▸ Your assignment
From the records below, copy out each line that has the word "pose".

Records from a data source

(** * isso.db: connection pool, transactions and schema migration

    A shallow embedding of [isso/db/__init__.py]:

    - [Pool]      the class [SQLite3]: one connection handle per thread,
                  opened lazily, closed explicitly;
    - [Engine]    the part of an sqlite3 connection the module relies on:
                  an isolation level, the committed database, the working
                  copy of an open transaction, and the statements the
                  adapter issues;
    - [Run]       computations over one connection and the log, which
                  return, raise, or run out of fuel;
    - [Txn]       the context manager [Transaction];
    - [Adapter]   the class [Adapter]: bootstrap and [migrate].

    The pool is modelled by the statements it sends to which connection;
    the adapter, which always goes through the calling thread's
    connection, is modelled over that one connection and the database
    behind it. *)

From stdpp Require Import gmap strings list fin_maps.
From Stdlib Require Import ZArith Lia.

Local Open Scope Z_scope.

(** ** Python outcomes *)

(** The exceptions the module can meet. *)
Inductive exn : Type :=
  | AttributeError      (* attribute access on a missing slot or on None *)
  | ProgrammingError    (* sqlite3: operation on a closed connection *)
  | OperationalError    (* sqlite3: locked database, nested BEGIN, I/O,
                           missing table *)
  | NoOptionError       (* configuration: option not defined *)
  | Failure (msg : string).  (* anything a caller's block raises *)

(** A call either returns a value or raises. *)
Inductive result (A : Type) : Type :=
  | Val (a : A)
  | Exc (e : exn).
Arguments Val {A} a.
Arguments Exc {A} e.
Lemma keys_in_insert keys forms key v :
  key ∈ keys → keys_in keys forms → keys_in keys (<[key := v]> forms).
Proof.
  intros Hk Hin key'. rewrite lookup_insert. case_decide; [by subst|].
  apply Hin.
Qed.

Lemma keys_in_mono keys keys' forms :
  keys ⊆ keys' → keys_in keys forms → keys_in keys' forms.
Proof. intros Hs Hin key H. by apply Hs, Hin. Qed.

(** [fill_unset], key by key. *)
Lemma fill_unset_lookup (src : gmap string string) forms key :
  fill_unset src forms !! key
  = if Py.truthy (Py.get forms key) then forms !! key
    else match src !! key with
         | Some v => Some (Some v)
         | None => forms !! key
         end.
Proof.
  unfold fill_unset.
  apply (map_fold_weak_ind
           (λ (r : gmap string (option string)) (m : gmap string string),
              r !! key
              = if Py.truthy (Py.get forms key) then forms !! key
                else match m !! key with
                     | Some v => Some (Some v)
                     | None => forms !! key
                     end)).
  - rewrite lookup_empty. by case_match.
  - intros i x m r Hi IH. rewrite lookup_insert.
    destruct (decide (i = key)) as [->|Hne].
    + rewrite Hi in IH.
      assert (r !! key = forms !! key) as Hr by (by case_match).
      unfold Py.get at 1. rewrite Hr. fold (Py.get forms key).
      destruct (Py.truthy (Py.get forms key)); cbn [negb]; [done|].
      by rewrite lookup_insert, decide_True.
    + destruct (negb (Py.truthy (Py.get r i)));
        [by rewrite lookup_insert, decide_False|done].
Qed.

Lemma fill_unset_fills_gaps keys (src : gmap string string) forms :
  (∀ key, is_Some (src !! key) → key ∈ keys) →
  fills_gaps keys forms (fill_unset src forms).
Proof.
  intros Hsrc key. rewrite fill_unset_lookup.
  destruct (Py.truthy (Py.get forms key)) eqn:Hf; [by left|].
  destruct (src !! key) as [v|] eqn:Hs; [|by left].
  right. split; [by apply Hsrc|]. eauto.
Qed.

Lemma verb_forms_keys w key :
  is_Some (_get_verb_forms w !! key) →
  key ∈ ["past_tense"; "past_participle"].
Proof.
  unfold _get_verb_forms. cbn zeta.
  repeat case_match; rewrite ?lookup_insert, ?lookup_empty;
    repeat case_decide; subst; try (by intros [? [=]]); intros _; in_slots.
Qed.

Lemma adjective_forms_keys w key :
  is_Some (_get_adjective_forms w !! key) →
  key ∈ ["comparative"; "superlative"].
Proof.
  unfold _get_adjective_forms. cbn zeta.
  repeat case_match; rewrite ?lookup_insert, ?lookup_empty;
    repeat case_decide; subst; try (by intros [? [=]]); intros _; in_slots.
Qed.

Lemma noun_forms_plural w : ∃ v, _get_noun_forms w !! "plural" = Some v.
Proof.
  unfold _get_noun_forms. cbn zeta.
  repeat case_match; rewrite lookup_insert; by eauto.
Qed.

Lemma infer_verb_fills_gaps w is_irregular word_info t :
  fills_gaps lookup_slots (forms word_info)
    (forms (fst (infer_verb w is_irregular (word_info, t)))).
Proof.
  unfold infer_verb.
  repeat (case_match; simplify_eq/=); try apply fills_gaps_refl;
    apply fill_unset_fills_gaps; intros key Hk%verb_forms_keys; in_slots.
Qed.

Lemma infer_noun_fills_gaps w word_info t :
  fills_gaps lookup_slots (forms word_info)
    (forms (fst (infer_noun w (word_info, t)))).
Proof.
  unfold infer_noun. cbn zeta.
  destruct (noun_forms_plural w) as [v Hv]. rewrite Hv.
  repeat (case_match; simplify_eq/=); try apply fills_gaps_refl;
    (apply fills_gaps_insert; [in_slots|]);
    match goal with H : _ && _ = true |- _ =>
      apply andb_prop in H as [_ H]; by apply negb_true_iff in H end.
Qed.

Lemma infer_adjective_fills_gaps w word_info t :
  fills_gaps lookup_slots (forms word_info)
    (forms (fst (infer_adjective w (word_info, t)))).
Proof.
  unfold infer_adjective. cbn zeta.
  repeat (case_match; simplify_eq/=); try apply fills_gaps_refl;
    apply fill_unset_fills_gaps; intros key Hk%adjective_forms_keys;
    in_slots.
Qed.

Lemma infer_gaps w is_irregular word_info t :
  fills_gaps lookup_slots (forms word_info)
    (forms (fst (infer w is_irregular (word_info, t)))).
Proof.
  unfold infer.
  pose proof (infer_verb_fills_gaps w is_irregular word_info t) as Hv.
  destruct (infer_verb w is_irregular (word_info, t)) as [wi1 t1].
  pose proof (infer_noun_fills_gaps w wi1 t1) as Hn.
  destruct (infer_noun w (wi1, t1)) as [wi2 t2].
  pose proof (infer_adjective_fills_gaps w wi2 t2) as Ha.
  cbn [fst] in *. eauto using fills_gaps_trans.
Qed.

Lemma lstrip_head s c s' : Py.lstrip s = String c s' → Py.isspace c = false.
Proof.
  induction s as [|c0 s IH]; [done|]. cbn [Py.lstrip].
  destruct (Py.isspace c0) eqn:E; [done|]. by intros [= <- <-].
Qed.

Lemma take_word_idemp s : Py.take_word (Py.take_word s) = Py.take_word s.
Proof.
  induction s as [|c s IH]; [done|]. cbn [Py.take_word].
  destruct (Py.isspace c) eqn:E; [done|]. cbn [Py.take_word].
  by rewrite E, IH.
Qed.

(** The first word of a string is its own first word. *)
Lemma first_word_idemp s v :
  Py.first_word s = Some v → Py.first_word v = Some v.
Proof.
  unfold Py.first_word. destruct (Py.lstrip s) as [|c s'] eqn:E; [done|].
  intros [= <-]. apply lstrip_head in E. cbn [Py.take_word]. rewrite E.
  cbn [Py.lstrip]. rewrite E. cbn [Py.take_word].
  by rewrite E, take_word_idemp.
Qed.

(** What the loop over the patterns of one slot leaves: the forms as they
    were, or with the slot, which had no form, set to a word of more than
    one character. *)
Lemma scrape_cases html_content key forms patterns :
  let forms' := fst (scrape html_content key forms patterns) in
  forms' = forms
  ∨ (Py.truthy (Py.get forms key) = false
     ∧ ∃ v, forms' = <[key := Some v]> forms
          ∧ (1 < String.length v)%nat
          ∧ Py.first_word v = Some v).
Proof.
  cbn zeta. induction patterns as [|pattern patterns IH]; [by left|].
  cbn [scrape]. unfold scrape_pattern.
  destruct (html_content pattern) as [group1|]; [|done].
  destruct (Py.truthy (Py.get forms key)) eqn:Hf; cbn [negb]; [done|].
  destruct (Py.truthy_str _); [|done].
  destruct (Py.first_word _) as [form|] eqn:Ew; [|by left].
  destruct (Py.truthy_str form && _) eqn:Hl; [|done].
  right. split; [done|]. exists form. split; [done|].
  apply andb_prop in Hl as [_ Hl%Nat.ltb_lt].
  split; [done|]. by apply first_word_idemp in Ew.
Qed.

Lemma add_page_cases (page : response html) forms :
  fills_gaps ["past_tense"; "past_participle"] forms (add_page page forms)
  ∧ ∀ key v,
      add_page page forms !! key = Some (Some v) →
      forms !! key = Some (Some v)
      ∨ ((1 < String.length v)%nat ∧ Py.first_word v = Some v).
Proof.
  assert (∀ html_content key forms0 patterns,
            key ∈ ["past_tense"; "past_participle"] →
            let forms' := fst (scrape html_content key forms0 patterns) in
            fills_gaps ["past_tense"; "past_participle"] forms0 forms'
            ∧ ∀ key' v, forms' !! key' = Some (Some v) →
                forms0 !! key' = Some (Some v)
                ∨ ((1 < String.length v)%nat ∧ Py.first_word v = Some v))
    as Hstep.
  { intros html_content key forms0 patterns Hk. cbn zeta.
    destruct (scrape_cases html_content key forms0 patterns)
      as [->|(Hf & v & -> & Hl & Hw)].
    - split; [apply fills_gaps_refl|by left].
    - split; [by apply fills_gaps_insert|].
      intros key' v'. rewrite lookup_insert. case_decide; [|by left].
      intros [= <-]. by right. }
  unfold add_page. destruct page as [|status_code html_content];
    [split; [apply fills_gaps_refl|by left]|].
  destruct (status_code =? 200)%N;
    [|split; [apply fills_gaps_refl|by left]].
  destruct (Hstep html_content "past_tense" forms patterns) as [H1 H1'];
    [in_slots|].
  destruct (scrape html_content "past_tense" forms patterns)
    as [forms1 raised]. cbn [fst] in *.
  destruct raised; [done|].
  destruct (Hstep html_content "past_participle" forms1 part_patterns)
    as [H2 H2']; [in_slots|].
  split; [by eapply fills_gaps_trans|].
  intros key v [Hv|Hv]%H2'; [by apply H1'|by right].
Qed.

Lemma fills_gaps_kept keys forms forms' key v :
  fills_gaps keys forms forms' →
  forms !! key = Some (Some v) → v ≠ "" →
  forms' !! key = Some (Some v).
Proof.
  intros H Hk Hv%truthy_str_true.
  destruct (H key) as [->|(_ & Hf & _)]; [done|].
  unfold Py.get in Hf. rewrite Hk in Hf. cbn in Hf. congruence.
Qed.
(** ** Bid submission *)

Lemma on_bid_submit_too_low w sid now amount :
  JsMap.has sid (bidders (connectedSockets w)) = true ->
  isLive (auctionState w) = true ->
  (amount <= currentBid (auctionState w))%Z ->
  on_bid_submit sid now amount w =
    (w, [ emit (ToSocket sid) (bid_error (BidTooLow (currentBid (auctionState w)))) ]).
Proof.
  intros Hb Hlive Hle. unfold on_bid_submit.
  apply has_get in Hb as [bidder ->]. rewrite Hlive. simpl.
  by apply Z.leb_le in Hle as ->.
Qed.

(** C6. While the auction is live, any sequence of submissions by
    registered bidders, each with an amount less than or equal to
    [currentBid], leaves the whole state as it was (so [currentBid] and
    the queue never change), and each submission is answered by one
    [bid:error] with the too-low message, sent to its sender's socket
    and to no one else. *)
Theorem low_bids_leave_state (w : World) (subs : list Submission) :
  isLive (auctionState w) = true ->
  Forall (low_submission w) subs ->
  run (map submit_event subs) w = (w, map (too_low_reply w) subs).
Proof.
  intros Hlive Hall. induction Hall as [|s subs (Hconn & Hb & Hle) _ IH]; [done|].
  cbn [map run]. unfold step, submit_event at 1. rewrite Hconn.
  cbn [handle]. rewrite on_bid_submit_too_low; [|done..].
  by rewrite IH.
Qed.

Lemma low_bids_leave_state_witness :
  run (map submit_event [("b1", 7%Z, 95%Z); ("b1", 8%Z, 100%Z)]) live_world =
    (live_world, map (too_low_reply live_world) [("b1", 7%Z, 95%Z); ("b1", 8%Z, 100%Z)]).
Proof.
  apply low_bids_leave_state; [reflexivity|].
  repeat constructor; vm_compute; congruence.
Defined.

(** C7. While the auction is live, a submission by a registered bidder
    with an amount strictly above [currentBid] appends exactly one bid to
    the queue, pending and of that amount, changes nothing else (so
    [currentBid] stays), and emits [bid:confirmed] to the submitting socket
    alone followed by [bid:new] to the room of the clerks. *)
Theorem submit_above_current_queues_bid
    (w : World) (sid : SocketId) (now amount : Z) (bidder : BidderEntry) :
  JsMap.get sid (bidders (connectedSockets w)) = Some bidder ->
  isLive (auctionState w) = true ->
  (currentBid (auctionState w) < amount)%Z ->
  let bid := new_bid (auctionState w) bidder now amount in
  let w' := (on_bid_submit sid now amount w).1 in
  bid_status bid = pending /\ bid_amount bid = amount /\
  onlineBids (auctionState w') = onlineBids (auctionState w) ++ [bid] /\
  w' = with_auction (set_onlineBids (onlineBids (auctionState w) ++ [bid]) (auctionState w)) w /\
  currentBid (auctionState w') = currentBid (auctionState w) /\
  (on_bid_submit sid now amount w).2 =
    [ emit (ToSocket sid) (bid_confirmed bid); emit (ToRoom room_clerks) (bid_new bid) ] /\
  recipients w' (ToSocket sid) = [sid] /\
  recipients w' (ToRoom room_clerks) = in_clerks w.
Proof.
  intros Hb Hlive Hlt. unfold on_bid_submit. rewrite Hb, Hlive. simpl.
  apply Z.leb_gt in Hlt as ->. simpl. repeat split.
Qed.

Lemma submit_above_current_queues_bid_witness :
  onlineBids (auctionState (on_bid_submit "b1" 5 105 live_world).1) =
    [ mkBid "bid_5" "B7" "Ann" 105 (Some 11%Z) 5 pending true ] /\
  (on_bid_submit "b1" 5 105 live_world).2 =
    [ emit (ToSocket "b1")
        (bid_confirmed (mkBid "bid_5" "B7" "Ann" 105 (Some 11%Z) 5 pending true));
      emit (ToRoom room_clerks)
        (bid_new (mkBid "bid_5" "B7" "Ann" 105 (Some 11%Z) 5 pending true)) ].
Proof.
  pose proof (submit_above_current_queues_bid live_world "b1" 5 105
                (mkBidderEntry "B7" "Ann" "b1")
                ltac:(reflexivity) ltac:(reflexivity) ltac:(vm_compute; reflexivity))
    as (_ & _ & Hq & _ & _ & Hout & _).
  split; [exact Hq | exact Hout].
Defined.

▸ Task output
  pose proof (infer_verb_fills_gaps w is_irregular word_info t) as Hv.
  pose proof (infer_noun_fills_gaps w wi1 t1) as Hn.
  pose proof (infer_adjective_fills_gaps w wi2 t2) as Ha.
  pose proof (submit_above_current_queues_bid live_world "b1" 5 105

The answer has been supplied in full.